"La vida no se mide por las veces que respiras, sino por los momentos que te dejan sin aliento".


jueves, 3 de junio de 2010

Limbo






¿Qué es la muerte?.
Si no más que un simple paso entre otros tantos pasos...

¿A qué nos conlleva?

¿A qué nos depara?

¿Cuál es su finalidad?. La oportunidad de continuar progresando en un eterno abismo de progresos y faces.

Infinitas preguntas en un inmenso talud de curiosidad.

Algunos declaran que la muerte es solo el comenzo. Algunos mencionan que la muerte es la desintegración de la castidad de nuestro cuerpo físico. Algunos otros expresan que el espíritu continúa entre nosotros... Mas que espíritu, ¿será su escencia?, porque al planeta Tierra venimos por alguna razón, por un propósito, no nacimos para hacer nada ni a significar nada... perpetuamente dejamos una huella con alguna significancia para nuestro entorno, para nuestro projimo o para nuestros afínes.
Y esa huella siempre para alguien le significará mucho... aveces yo pienso que nosotros venimos a la Tierra para hacerla cada vez mejor, por que el hecho de nuestra sola prescencia constituye un universo circunspecto, un cosmos singular.

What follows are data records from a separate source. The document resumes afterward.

(** ** JavaScript numbers

    Finite binary64 values are written [mant * 2 ^ expo].  Every arithmetic
    operation computes the exact result and rounds it to 53 significant bits,
    ties to even, as IEEE 754 prescribes.  The exponent is unbounded: the
    quantities of this program (prices in rupees, a six digit code) stay far
    from the overflow and underflow thresholds.  NaN and the infinities are
    not represented. *)
Module F64.

Record float := mk { mant : Z; expo : Z }.

(** [m / 2 ^ k] rounded to the nearest integer, ties to even
    ([0 <= m], [0 <= k]). *)
Definition rne (m k : Z) : Z :=
  let q := Z.shiftr m k in
  let r2 := 2 * (m - Z.shiftl q k) in
  let p := 2 ^ k in
  if r2 <? p then q
  else if p <? r2 then q + 1
  else if Z.even q then q else q + 1.

(** Rounding of the exact value [m * 2 ^ e] to 53 significant bits. *)
Definition round53 (m e : Z) : float :=
  let a := Z.abs m in
  let k := Z.max 0 (Z.log2 a - 52) in
  mk (Z.sgn m * rne a k) (e + k).

Definition of_Z (n : Z) : float := round53 n 0.

Definition mul (a b : float) : float :=
  round53 (mant a * mant b) (expo a + expo b).

Definition add (a b : float) : float :=
  let e := Z.min (expo a) (expo b) in
  round53 (mant a * 2 ^ (expo a - e) + mant b * 2 ^ (expo b - e)) e.

(** [Math.floor]. *)
Definition Math_floor (a : float) : Z := Z.shiftl (mant a) (expo a).

(** [Math.round]: the integer nearest to the argument, halves going up;
    computed on the exact value, as the language defines it. *)
Definition Math_round (a : float) : Z :=
  if 0 <=? expo a then Z.shiftl (mant a) (expo a)
  else Z.shiftr (2 * mant a + 2 ^ (- expo a)) (- expo a) / 2.

(** Truthiness of a number: every value but zero. *)
Definition truthy (a : float) : bool := negb (mant a =? 0).

(** The literals [1.5] and [0.18].  The second one is not a binary
    fraction; the constant is the double the literal denotes
    (see [lit_0_18_nearest]). *)
Definition lit_1_5 : float := mk 3 (-1).
Definition lit_0_18 : float := mk 6485183463413514 (-55).

(** A draw of [Math.random()]: a multiple of [2 ^ -53] in [[0, 1)], read off
    an integer of entropy. *)
Definition Math_random (entropy : Z) : float := mk (entropy mod 2 ^ 53) (-53).

End F64.

(** ** Strings of numbers and thrown errors *)
Module JS.

Definition digit (d : Z) : ascii :=
  ascii_of_nat (48 + Z.to_nat d).

Fixpoint digits (fuel : nat) (n : Z) (acc : string) : string :=
  match fuel with
  | O => acc
  | S fuel' =>
      let acc' := String (digit (n mod 10)) acc in
      if n <? 10 then acc' else digits fuel' (n / 10) acc'
  end.

(** [Number.prototype.toString] on a non-negative integer. *)
Definition toString (n : Z) : string :=
  digits (S (Z.to_nat (Z.log2 n))) n "".

(** The double quote character, for messages that quote a file name. *)
Definition dquote : string := String (ascii_of_nat 34) "".

Definition quoted (s : string) : string := dquote ++ s ++ dquote.

(** [s.split(sep).pop()]: what follows the last separator. *)
Fixpoint split_pop (sep : ascii) (s cur : string) : string :=
  match s with
  | EmptyString => cur
  | String c s' =>
      if Ascii.eqb c sep then split_pop sep s' ""
      else split_pop sep s' (cur ++ String c "")
  end.

(** Truthiness of a string: every string but the empty one. *)
Definition truthy (s : string) : bool :=
  match s with EmptyString => false | _ => true end.

(** [a || b] on a possibly undefined string. *)
Definition or_else (a : option string) (b : string) : string :=
  match a with
  | Some s => if truthy s then s else b
  | None => b
  end.

(** [a ?? b] on a possibly undefined string. *)
Definition nullish (a : option string) (b : string) : string :=
  match a with Some s => s | None => b end.

Inductive Result (A : Type) : Type :=
  | Ok (a : A)
  | Throw (message : string).
Arguments Ok {A} a.
Arguments Throw {A} message.

Definition is_Ok {A} (r : Result A) : bool :=
  match r with Ok _ => true | Throw _ => false end.

(** Computations over a store [S] that may throw. *)
Definition M (S A : Type) : Type := S -> Result A * S.

Definition ret {S A} (a : A) : M S A := fun s => (Ok a, s).
Definition throw {S A} (msg : string) : M S A := fun s => (Throw msg, s).
Definition bind {S A B} (c : M S A) (k : A -> M S B) : M S B :=
  fun s => match c s with
           | (Ok a, s') => k a s'
           | (Throw msg, s') => (Throw msg, s')
           end.
Definition try_catch {S A} (c : M S A) (handler : string -> M S A) : M S A :=
  fun s => match c s with
           | (Ok a, s') => (Ok a, s')
           | (Throw msg, s') => handler msg s'
           end.
Definition gets {S A} (f : S -> A) : M S A := fun s => (Ok (f s), s).
Definition modify {S} (f : S -> S) : M S unit := fun s => (Ok tt, f s).

End JS.

#[global] Instance M_ret {S} : MRet (JS.M S) := @JS.ret S.
#[global] Instance M_bind {S} : MBind (JS.M S) := fun A B k c => JS.bind c k.

(** ** MongoDB collections through Mongoose

    The queries the services issue, on a collection kept as the list of its
    documents.  [findOne] also yields the position of the document it
    returns: it is the document's identity for a later [save]. *)
Module Mongo.

Section Collection.
Context {A : Type} (P : A -> Prop) `{!∀ x, Decision (P x)}.

Definition findOne (c : list A) : option (nat * A) := list_find P c.

Definition deleteOne (c : list A) : list A :=
  match list_find P c with
  | Some (i, _) => delete i c
  | None => c
  end.

Definition deleteMany (c : list A) : list A := filter (fun x => ¬ P x) c.
End Collection.

Definition create {A} (x : A) (c : list A) : list A := c ++ [x].

Definition save {A} (i : nat) (x : A) (c : list A) : list A := <[i := x]> c.

End Mongo.

(** ** [backend/services/authService.js]

    Each method is a computation over the two collections; fields that
    several records share ([email], [userId], ...) carry the initials of
    their record. *)
Module AuthService.

Module User.
Record t := mk {
    _id : string;
    userId : string;
    name : string;
    email : string;
    mobile : string;
    password : string;
    address : string;
    isEmailVerified : bool;
    isActive : bool;
    role : string;
    lastLogin : option Z;
    emailVerificationToken : option string;
    emailVerificationExpires : option Z
  }.

Definition set_isEmailVerified (b : bool) (u : t) : t :=
    mk (_id u) (userId u) (name u) (email u) (mobile u) (password u)
       (address u) b (isActive u) (role u) (lastLogin u)
       (emailVerificationToken u) (emailVerificationExpires u).

Definition set_lastLogin (d : Z) (u : t) : t :=
    mk (_id u) (userId u) (name u) (email u) (mobile u) (password u)
       (address u) (isEmailVerified u) (isActive u) (role u) (Some d)
       (emailVerificationToken u) (emailVerificationExpires u).

Definition set_emailVerification (token : string) (expires : Z) (u : t) : t :=
    mk (_id u) (userId u) (name u) (email u) (mobile u) (password u)
       (address u) (isEmailVerified u) (isActive u) (role u) (lastLogin u)
       (Some token) (Some expires).
End User.

Module EmailVerification.
Record t := mk {
    email : string;
    otp : string;
    verificationId : string;
    expiresAt : Z
  }.
End EmailVerification.

(** The two collections the service reads and writes. *)
Record Db := mkDb {
  users : list User.t;
  emailVerifications : list EmailVerification.t
}.

Definition with_users (f : list User.t -> list User.t) (db : Db) : Db :=
  mkDb (f (users db)) (emailVerifications db).

Definition with_emailVerifications
    (f : list EmailVerification.t -> list EmailVerification.t) (db : Db) : Db :=
  mkDb (users db) (f (emailVerifications db)).

(** What a call reads from outside the database: [Date.now()], the bytes
    [crypto.randomBytes] hands out (already in hexadecimal), the entropy
    behind [Math.random()] and the [_id] MongoDB gives a new document. *)
Record Env := mkEnv {
  Date_now : Z;
  randomBytes8 : string;
  randomBytes16 : string;
  randomBytes32 : string;
  random_entropy : Z;
  objectId : string
}.

(** Code the service calls and the repository does not show here:
    [bcryptjs], [jsonwebtoken], the static [User.generateUserId] and the
    defaults of the [User] schema. *)
Record Externals := mkExternals {
  bcrypt_hash : string -> Z -> string;
  bcrypt_compare : string -> string -> bool;
  jwt_sign : string -> string;
  generateUserId : list User.t -> string;
  schema_isActive : bool;
  schema_role : string
}.

Record UserData := mkUserData {
  ud_name : string;
  ud_email : string;
  ud_mobile : string;
  ud_password : string;
  ud_address : string
}.

(** The object [registerUser] returns. *)
Record Registration := mkRegistration {
  reg_userId : string;
  reg_email : string;
  reg_mobile : string;
  reg_isEmailVerified : bool;
  reg_verificationId : option string;
  reg_tempPassword : option string
}.

(** The [user] object of the login and verification answers. *)
Record Profile := mkProfile {
  p_id : string;
  p_userId : string;
  p_name : string;
  p_email : string;
  p_mobile : string;
  p_role : string;
  p_isEmailVerified : bool;
  p_lastLogin : option Z
}.

Definition profile (u : User.t) : Profile :=
  mkProfile (User._id u) (User.userId u) (User.name u) (User.email u)
            (User.mobile u) (User.role u) (User.isEmailVerified u)
            (User.lastLogin u).

Record Session := mkSession {
  s_message : option string;
  s_token : string;
  s_user : Profile
}.

Record Ticket := mkTicket {
  t_verificationId : string;
  t_email : string
}.

(** [Math.floor(100000 + Math.random() * 900000).toString()] *)
Definition otp_number (entropy : Z) : Z :=
  F64.Math_floor
    (F64.add (F64.of_Z 100000)
             (F64.mul (F64.Math_random entropy) (F64.of_Z 900000))).

Definition generateOtp (entropy : Z) : string := JS.toString (otp_number entropy).

(** [15 * 60 * 1000] milliseconds. *)
Definition otp_lifetime : Z := 15 * 60 * 1000.

Section Service.
Variable ext : Externals.

Definition generateToken (id : string) : string := jwt_sign ext id.

(** The statements [registerUser], [sendOtp] and [resendOtp] share word
    for word: draw the identifier and the code, compute the expiry, store
    the record. *)
Definition issueOtp (email : string) (env : Env) : JS.M Db Ticket :=
  let verificationId := randomBytes16 env in
  let otp := generateOtp (random_entropy env) in
  let expiresAt := Date_now env + otp_lifetime in
  _ ← JS.modify (with_emailVerifications
         (Mongo.create (EmailVerification.mk email otp verificationId expiresAt)));
  mret (mkTicket verificationId email).

Definition registerUser (userData : UserData) (env : Env) : JS.M Db Registration :=
  existingUser ← JS.gets (fun db =>
    Mongo.findOne (fun u => User.email u = ud_email userData
                            ∨ User.mobile u = ud_mobile userData) (users db));
  match existingUser with
  | Some _ => JS.throw "User already exists with this email or mobile number"
  | None =>
      userId ← JS.gets (fun db => generateUserId ext (users db));
      let tempPassword := randomBytes8 env in
      let hashedTempPassword := bcrypt_hash ext tempPassword 12 in
      let user :=
        User.mk (objectId env) userId (ud_name userData) (ud_email userData)
                (ud_mobile userData) hashedTempPassword (ud_address userData)
                false (schema_isActive ext) (schema_role ext) None None None in
      _ ← JS.modify (with_users (Mongo.create user));
      ticket ← issueOtp (ud_email userData) env;
      mret (mkRegistration (User.userId user) (User.email user) (User.mobile user)
                           (User.isEmailVerified user)
                           (Some (t_verificationId ticket)) (Some tempPassword))
  end.

Definition loginUser (email password : string) (env : Env) : JS.M Db Session :=
  found ← JS.gets (fun db => Mongo.findOne (fun u => User.email u = email) (users db));
  match found with
  | None => JS.throw "Invalid credentials"
  | Some (i, user) =>
      if negb (User.isActive user) then JS.throw "Account is deactivated"
      else if negb (bcrypt_compare ext password (User.password user))
      then JS.throw "Invalid credentials"
      else
        let user := User.set_lastLogin (Date_now env) user in
        _ ← JS.modify (with_users (Mongo.save i user));
        let token := generateToken (User._id user) in
        mret (mkSession None token (profile user))
  end.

Al confín del firmamento, donde acaba el sol, en donde culmina el profundo cielo azúl.. en donde su dimensión esplendorosa da un final, en el cual las nubes no alcanzan a llegar, en donde ya no hay más mar... es ahí en donde yo creo que las personas que terminan esta vida como la conocemos van a deparar.
No es ni muy arriba ni muy abajo, es solamente en el límite del éter cósmico, donde las tonalidades y matizes concluyen para formar parte de colores que nosotros no conocemos... que nuestra vista no reconoce, otro tipo de colores.. en donde las luces brillan desigualmente avanzando hacia la oquedad incalculable... un delirio que no entenderíamos jamás.

Es como un especie de Limbo, la reunión de las auras en todo su esplendor, del céfiro ingente...
diría que es el paraíso porque es el lugar perfecto, en donde el sentido es opaco en una realidad distorcionamente perfecta en la cual todos alguna vez nos quisimos refugiar. Yo creo que es la perfección en pureza, ese territorio al que no muchos deparan, solo los que lo merecen. Solo a los que poseen segundas oportunidades, las personas que en su vida hicieron el bien.

Algunos no pertenecen a este cóncavo, sombrío y gris mundo de violencia y sufrimientos que parecen no tener fin, algunos pertenecen a dicho lozano espacio... hermoso y envidiable lugar rebosante de paz, en donde la casticidad y la ortodoxia rigen de manera incesante.



Dedicado a Mein freund (la foto de arriba). Quíén ahora pertenece a ese sitio.
Para luego ser un ángel, porque no concernia a este mundo.